If someone had told him back in 1969 he would sell some 8,000,000 albums and, so far, work in 78 countries across the world and be out there playing for 45 years, he would have recoiled in disbelief.  Never happy to be branded 'folk', he simply mixed in its richness.
As ever, the lyric was of the utmost importance. He found that in Holland and Germany, his lyrics were taught as English in schools.
His classic 'Lord of the Ages' gave hope and strength to the suffering people of Kosovo.
After the celebrated Albert Hall concert, Magna Carta were invited to Kensington Palace by HRH Princess Margaret.

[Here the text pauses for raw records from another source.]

(** The quotient estimate is right up to one: what remains is in range after
    at most one correction. *)
Lemma modL_range (x : list Z) : (∀ j, 0 ≤ j < 32 → - 130 ≤ x.[j] ≤ 130) →
  let v := wsum 256 (limb x) 32 - x.[31] / 16 * L25519 in - 1 ≤ v / 2 ^ 256 ≤ 0 ∧ 0 ≤ v - v / 2 ^ 256 * L25519 < L25519.
Proof.
  intros Hx. cbv zeta. rewrite (wsum_S 256 (limb x) 31). change (Z.of_nat 31) with 31. change (256 ^ 31) with (2 ^ 248).
  assert (Hlow : - 2 ^ 248 - 2 ^ 244 < 2 * wsum 256 (limb x) 31 < 2 ^ 248 + 2 ^ 244).
  { assert (H : ∀ n, (n ≤ 31)%nat → - (130 * 256 ^ Z.of_nat n) ≤ 255 * wsum 256 (limb x) n ≤ 130 * 256 ^ Z.of_nat n).
    { induction n as [|n IH]; intros Hn; [change (wsum 256 (limb x) 0) with 0; lia|]. rewrite (wsum_S 256 (limb x) n), Nat2Z.inj_succ, Z.pow_succ_r by lia.
      pose proof (Hx (Z.of_nat n) ltac:(lia)). specialize (IH ltac:(lia)). assert (0 < 256 ^ Z.of_nat n) by (apply Z.pow_pos_nonneg; lia). nia. }
    specialize (H 31%nat ltac:(lia)). change (256 ^ Z.of_nat 31) with (2 ^ 248) in H. lia. }
  pose proof (Hx 31 ltac:(lia)) as H31. set (low := wsum 256 (limb x) 31) in *. set (t := x.[31]) in *. clearbody low t. unfold L25519.
  assert (Hq : t = 16 * (t / 16) + t mod 16) by (apply Z.div_mod; lia). pose proof (Z.mod_pos_bound t 16 ltac:(lia)) as Hr.
  set (q := t / 16) in *. set (r := t mod 16) in *. clearbody q r. subst t.
  assert (Ev : low + (16 * q + r) * 2 ^ 248 - q * (2 ^ 252 + 27742317777372353535851937790883648493) = low + r * 2 ^ 248 - q * 27742317777372353535851937790883648493) by lia.
  rewrite Ev. set (v := low + r * 2 ^ 248 - q * 27742317777372353535851937790883648493).
  assert (Hv : - 2 ^ 248 < v < 2 ^ 252) by (unfold v; lia). clearbody v.
  destruct (decide (0 ≤ v)).
  - rewrite (Z.div_small v) by lia. lia.
  - assert (v / 2 ^ 256 = -1) as -> by (symmetry; apply (Z.div_unique _ _ _ (v + 2 ^ 256)); lia). lia.
Qed.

A few months later they were in the Festival Hall for a concert of poets. The late great, Robert Graves was the shining star and he praised Simpson's lyrical skills. The two of them ended up in a West Indian dive in the Fulham Road, shooting the breeze until sun-up.
Rubbing shoulders with the famous and infamous, he refers to great times with David Bowie who, after they had done a Palladium show, expressed a fear that he would be only a one hit wonder with 'Space Oddity.'
And so it has been through the years of varying fortunes until now, when in the Fields of Eden, a mature artist takes a seasoned look at our world with the Dales as a backdrop.
For example, up on the hill as a child they were ever at the mercy of the weather. So in the 'Same Rain' he ponders the mystery of a rain that has always been there, and its effect on the ages.
One should also mention his guitar playing. As innovative as his lyrics and incorporating the influence of so many styles from Scotty Moore (with whom he shared another memorable evening) to Paul Simon and his idol, the late J.J.Cale, you can know it is him from the other
side of a playing field.

The Fields of Eden is on Talking Elephant Records.